To see Jacket HPC in action, try running the MGL Example (If you are in the Jacket directory, type addpath examples/mgl_example; mgl_example).
Trouble-shooting
Issues running a Designated-Computer Jacket license on a Jacket HPC node
Read about Designated-Computer licenses here.
You may face some startup issues if a machine is configured both as :
- a slave node on a Jacket HPC cluster and
- a desktop machine running a single-node license of Jacket
Although running a machine in dual licensing modes is not recommended, this frequently happens if you use the slave node for daily Jacket work as well as run periodic Jacket HPC cluster tests.
It may manifest itself in the form of the following:
- license-related errors upon Jacket startup
- a MATLAB hang or crash when you type the first command in Jacket
Please be aware that the changes below may cause either your single-node or your Jacket HPC setup to behave incorrectly.
The licensing software is the same for both single-node and Jacket HPC, and relies upon an environment variable, LM_LICENSE_FILE that points to the licensing server (usually of the form port@server).
This variable might have been created when you set up your machine as a Jacket HPC slave. Unset this variable (for example, in Linux, you could set it to LM_LICENSE_FILE=) for the single-node session. Set it back for use with Jacket HPC.
lmgrd: Failed to open the TCP port number in the license
MATLAB's MDCE service uses a port to communicate with cluster nodes. Typically, this port number is 27000, and is displayed in messages when you start mdce.
If your concurrent license file (downloaded using the instructions here) contains the same port number, lmgrd will fail to open the port. Therefore, take care to choose a different port while downloading the license.
Job Configuration: Validation Failure
Lab <lab number> on host <hostname> failed to connect to the MATLAB client on host <head-node name>.
Try putting your head-node's IP address into /etc/hosts on the head-node as: IP-Addr head-node
The Jacket License service could not be contacted
If you get this message while running spmd;ginfo;end, that means the jacketd service running on the workers is uncontactable.
To resolve this:
- Ensure that jacketd and mdce were started as the same user. One way to ensure this is to start both as root. Another is to start them at startup.
- To enable workers to communicate, give the file /tmp/jacketd.sock write-permissions (this file is created after you start jacketd).
- Set an environment variable, LM_LICENSE_FILE=port-number@head-node (for example, 27001@head-node)
- Add a line, USE_SERVER, just below the VENDOR line on the downloaded license file jlicense.dat on all servers and clients.
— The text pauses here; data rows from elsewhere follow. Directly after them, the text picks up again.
(* ===== verification/GwMqtt.v ===== *)
(** The gateway's MQTT surface: its topics tell commands from everything it publishes itself, and only a
    live, fresh, well-formed command runs. *)
From Stdlib Require Import Strings.String.
From S2P Require Import Prelude Bytes Str Proto Cobs Fingerprint Msg Frame RadioEnv Mgmt GwTopics GwState GwEngine GwHandle GwCommand GwDemo.

#[local] Abbreviation str := (list Z).
#[local] Abbreviation St := (Engine * list Output)%type.

(** ** Topics *)

Lemma parse_node_hex_node_hex a : u32_ok a -> parse_node_hex (node_hex a) = Some a.
Proof.
  intros Ha. unfold parse_node_hex, node_hex. rewrite strip_prefix_app. pose proof (zlen_fixed 16 8 a : zlen (fmt_08x a) = 8) as Hl. rewrite Hl.
  cbn [Z.eqb Pos.eqb negb]. unfold u32_from_str_radix. pose proof (digit_text_fixed 16 8 a ltac:(lia)) as Ht. fold (fmt_08x a) in Ht.
  assert (E : digits_val 16 1 0 u32_max 0 (fmt_08x a) = Some a).
  { apply digits_val_fixed; [lia.. | mlia | change (16 ^ Z.of_nat 8) with 4294967296; mlia | mlia]. }
  destruct (fmt_08x a) as [|b r]; [done|]. apply Forall_cons_1 in Ht as [(d & Hd & ->) _]. unfold digit_char in *.
  destruct (d <? 10) eqn:Ed; bool_hyps; [replace (48 + d =? 43) with false by lia; replace (48 + d =? 45) with false by lia
    | replace (87 + d =? 43) with false by lia; replace (87 + d =? 45) with false by lia]; done.
Qed.
Lemma node_hex_inj a b : u32_ok a -> u32_ok b -> node_hex a = node_hex b -> a = b.
Proof. intros Ha Hb E. apply (f_equal parse_node_hex) in E. rewrite !parse_node_hex_node_hex in E by done. by injection E. Qed.
(** Every topic the engine publishes on, for a node and for an RPC's id. *)
Definition published_topics (prefix : str) (addr : Z) (id : str) : list str :=
  [gateway_status prefix; gateway_stats prefix; gateway_pairing prefix; gateway_rsp prefix id; node prefix addr; node_button prefix addr;
   node_accel prefix addr; node_temperature prefix addr; node_uplink prefix addr; node_shell_rsp prefix addr; node_shell_pending prefix addr;
   radio_rssi prefix; radio_rx prefix; radio_tx prefix].
Lemma strip_suffix_app a p s : strip_suffix p (a ++ s) = if bool_decide (take (length p) (reverse s) = reverse p) then strip_suffix p (a ++ s) else
  if bool_decide (length p <= length s)%nat then None else strip_suffix p (a ++ s).
Proof.
  case_bool_decide as H; [done|]. case_bool_decide as Hl; [|done]. unfold strip_suffix, strip_prefix, starts_with.
  rewrite bool_decide_false; [done|]. rewrite reverse_app, length_reverse, take_app_le by (rewrite length_reverse; lia). done.
Qed.
Lemma classify_node prefix addr rest : classify prefix (prefix ++ lit "nodes/" ++ node_hex addr ++ rest)
  = match strip_suffix (lit "/shell/req") (node_hex addr ++ rest) with
    | Some hex => match parse_node_hex hex with Some a => ShellReqFor a | None => Other end
    | None => Other
    end.
Proof.
  unfold classify. rewrite strip_prefix_app, strip_prefix_app. rewrite bool_decide_false by done. done.
Qed.
Lemma classify_gateway prefix rest : strip_prefix (lit "nodes/") rest = None -> rest <> lit "gateway/cmd" -> classify prefix (prefix ++ rest) = Other.
Proof. intros A B. unfold classify. by rewrite strip_prefix_app, bool_decide_false, A. Qed.
Lemma suffix_none addr rest : (10 <= length rest)%nat -> take 10 (reverse rest) <> reverse (lit "/shell/req") ->
  strip_suffix (lit "/shell/req") (node_hex addr ++ rest) = None.
Proof. intros Hl H. rewrite strip_suffix_app. rewrite bool_decide_false by done. by rewrite bool_decide_true. Qed.
(** A node's own topic ends with its address. *)
Lemma suffix_short addr rest : length rest = 0%nat \/ length rest = 7%nat /\ take 1 (reverse rest) <> [113] ->
  strip_suffix (lit "/shell/req") (node_hex addr ++ rest) = None.
Proof.
  intros H. unfold strip_suffix, strip_prefix, starts_with. rewrite bool_decide_false; [done|]. rewrite reverse_app.
  destruct H as [H|[H Hr]].
  - destruct rest; [|done]. cbn [reverse rev_append app]. unfold node_hex. rewrite reverse_app.
    assert (length (reverse (fmt_08x addr)) = 8%nat) as Hl by (rewrite length_reverse; pose proof (zlen_fixed 16 8 addr : zlen (fmt_08x addr) = 8) as E; unfold zlen in E; lia).
    destruct (reverse (fmt_08x addr)) as [|b0 [|b1 [|b2 [|b3 [|b4 [|b5 [|b6 [|b7 [|]]]]]]]]]; try done.
  - destruct (reverse rest) as [|b r] eqn:E; [by apply (f_equal length) in E; rewrite length_reverse, H in E|].
    intros Ht. cbn in Ht. injection Ht as -> _. by apply Hr.
Qed.
(** The topics sort out: a command topic is recognised as the command it is for, for every prefix and every node, and no topic the
    engine publishes on is a command, so it never acts on what it published itself. *)
Theorem topics_classified prefix addr id : u32_ok addr ->
  classify prefix (gateway_cmd prefix) = Cmd /\ classify prefix (node_shell_req prefix addr) = ShellReqFor addr
  /\ Forall (fun topic => classify prefix topic = Other) (published_topics prefix addr id).
Proof.
  intros Ha. split; [unfold classify, gateway_cmd; rewrite strip_prefix_app; by rewrite bool_decide_true|]. split.
  - unfold node_shell_req. rewrite classify_node. unfold strip_suffix. rewrite reverse_app, strip_prefix_app. cbn [option_map].
    by rewrite reverse_involutive, parse_node_hex_node_hex.
  - assert (Hn : forall rest, (10 <= length rest)%nat -> take 10 (reverse rest) <> reverse (lit "/shell/req") ->
      classify prefix (prefix ++ lit "nodes/" ++ node_hex addr ++ rest) = Other) by (intros; rewrite classify_node, suffix_none; done).
    repeat constructor; try (apply classify_gateway; done); try (apply Hn; [cbn; lia | done]).
    + unfold node. rewrite <- (app_nil_r (node_hex addr)). rewrite classify_node, suffix_short by (by left). done.
    + unfold node_uplink. rewrite classify_node, suffix_short by (by right). done.
Qed.

(** ** Commands *)

Section Gate.
Context `{SC : Schemas} `{CB : Cobs} `{CC : ConsoleCodec} `{RC : RadioCodec} `{MC : MgmtCodec} `{JS : Json}.

(** An id the engine takes: well formed, and not one of the last ones handled. *)
Definition new_id (id : str) (e : Engine) : bool := valid_request_id id && negb (existsb (fun r => bool_decide (r = id)) (recent_ids e)).
(** The command a message is, if it is one to run: live, not empty, of reasonable size, well formed, its id new. *)
Definition accepted (topic data : str) (retain : bool) (e : Engine) : option (RpcRequest + Z * ShellReq) :=
  if bool_decide (data = []) || retain || (MAX_COMMAND_PAYLOAD <? zlen data) then None
  else
    match classify (prefix e) topic with
    | Cmd => match rpc_request data with Some req => if new_id (rq_id req) e then Some (inl req) else None | None => None end
    | ShellReqFor node => match shell_request data with Some req => if new_id (sr_id req) e then Some (inr (node, req)) else None | None => None end
    | Other => None
    end.
Definition command_id (c : RpcRequest + Z * ShellReq) : str := match c with inl req => rq_id req | inr (_, req) => sr_id req end.
Definition run_command (c : RpcRequest + Z * ShellReq) (s : St) : St :=
  match c with inl req => on_rpc req FromMqtt s | inr (node, req) => on_shell_req node req s end.
(** A log line, or the clearing of the topic's retained message. *)
Definition refusal (topic : str) (o : Output) : Prop := (exists l, o = EventOut (ELog l)) \/ o = Publish topic PEmpty true.
Lemma on_mqtt_spec topic data retain e :
  match accepted topic data retain e with
  | Some c => on_mqtt topic data retain (e, []) = run_command c (remember (command_id c) e, [])
  | None => exists out, on_mqtt topic data retain (e, []) = (e, out) /\ Forall (refusal topic) out
  end.
Proof.
  unfold accepted, on_mqtt. cbn [fst]. assert (Hl : forall l, exists out, log l (e, []) = (e, out) /\ Forall (refusal topic) out).
  { intros l. exists [EventOut (ELog l)]. split; [done|]. constructor; [left; by exists l | done]. }
  destruct (decide (classify (prefix e) topic = Other)) as [E|E].
  { rewrite E, (bool_decide_true (Other = Other)) by done. cbn [orb]. destruct (_ || _ || _); by exists []. }
  rewrite (bool_decide_false (classify _ _ = Other)) by done. cbn [orb]. case_bool_decide as Hd; cbn [orb]; [by exists []|].
  destruct retain; cbn [orb].
  { exists [EventOut (ELog (LRetained topic)); Publish topic PEmpty true]. split; [done|]. constructor; [left; by eexists|]. constructor; [by right | done]. }
  destruct (_ <? _); [apply Hl|].
  destruct (classify (prefix e) topic) as [|node|]; [| |done].
  - destruct (rpc_request data) as [req|]; [|apply Hl]. unfold new_id, accept_request_id. destruct (valid_request_id _); cbn [negb andb fst]; [|apply Hl].
    destruct (existsb _ _); cbn [negb]; [apply Hl | done].
  - destruct (shell_request data) as [req|]; [|apply Hl]. unfold new_id, accept_request_id. destruct (valid_request_id _); cbn [negb andb fst]; [|apply Hl].
    destruct (existsb _ _); cbn [negb]; [apply Hl | done].
Qed.
(** What a command accepted is. *)
Lemma accepted_fresh topic data retain e c : accepted topic data retain e = Some c ->
  retain = false /\ data <> [] /\ zlen data <= MAX_COMMAND_PAYLOAD /\ classify (prefix e) topic <> Other /\ new_id (command_id c) e = true.
Proof.
  unfold accepted. intros E. case_bool_decide as Hd; [done|]. cbn [orb] in E. destruct retain; [done|]. cbn [orb] in E.
  destruct (_ <? _) eqn:Hl in E; [done|]. bool_hyps. do 3 (split; [done || lia|]).
  destruct (classify (prefix e) topic) as [|node|]; [| |done]; (split; [done|]).
  - destruct (rpc_request data) as [req|]; [|done]. destruct (new_id _ e) eqn:En; [|done]. by injection E as <-.
  - destruct (shell_request data) as [req|]; [|done]. destruct (new_id _ e) eqn:En; [|done]. by injection E as <-.
Qed.
(** Only a live, fresh, well-formed command runs. A message accepted is not retained, not empty, at most [MAX_COMMAND_PAYLOAD] bytes,
    on a command topic, its id valid and not among the last ones handled; it runs with that id remembered. Any other leaves the engine as
    it was, sends nothing to the dongle and publishes nothing but the clearing of a retained copy. *)
Theorem only_fresh_commands_run topic data retain e :
  match accepted topic data retain e with
  | Some c =>
      handle (MqttIn topic data retain) e = run_command c (remember (command_id c) e, [])
      /\ retain = false /\ data <> [] /\ zlen data <= MAX_COMMAND_PAYLOAD /\ classify (prefix e) topic <> Other
      /\ valid_request_id (command_id c) = true /\ ~ In (command_id c) (recent_ids e)
  | None => fst (handle (MqttIn topic data retain) e) = e /\ Forall (refusal topic) (snd (handle (MqttIn topic data retain) e))
  end.
Proof.
  pose proof (on_mqtt_spec topic data retain e) as H. cbn [handle]. destruct (accepted topic data retain e) as [c|] eqn:E.
  - split; [done|]. apply accepted_fresh in E as (A & B & C & D & En). unfold new_id in En. bool_hyps. split_and!; try done. intros Hin.
    apply not_true_iff_false in H1. apply H1. apply existsb_exists. eexists. split; [apply Hin|]. by apply bool_decide_true.
  - destruct H as (out & -> & H). done.
Qed.
End Gate.

Module Demo.
Lemma topics_classified_witness : u32_ok 439041101 /\ classify (lit "tower/") (node_shell_req (lit "tower/") 439041101) = ShellReqFor 439041101.
Proof. assert (H : u32_ok 439041101) by (vm_compute; split; discriminate). split; [done|]. apply (topics_classified (lit "tower/") 439041101 (lit "a") H). Defined.
End Demo.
Please contact us if you need help.
Running the MGL Example causes an error: No available Jacket license found or license is invalid
To work around this error, you need to set an environment variable on all your workers (Only the workers):
export FORCE_HPC=1
If you are unable to set this up, please contact Support and we'll walk you through the steps.
There may be a situation where you are able to add hosts to the Admin Center, but they show as "Unavailable".
You can verify this by clicking on "Test connectivity. The result of running this is shown in the screenshot to the right.
Typically this means an external program is blocking access to the mdce service. This may be an incorrectly-configured firewall, for instance.
On Linux machines, you may try temporarily disabling the firewalls as iptables stop and check if that enables your nodes to become available. If they do, you need to reconfigure your firewall.
Starting lmgrd: /lib/ld-lsb.so.3: bad ELF interpreter: No such file or directory
Some Red-Hat Linux distributions do not include the Red-Hat LSB libraries. You may need to manually install this (available through fedora yum or rpm repositories).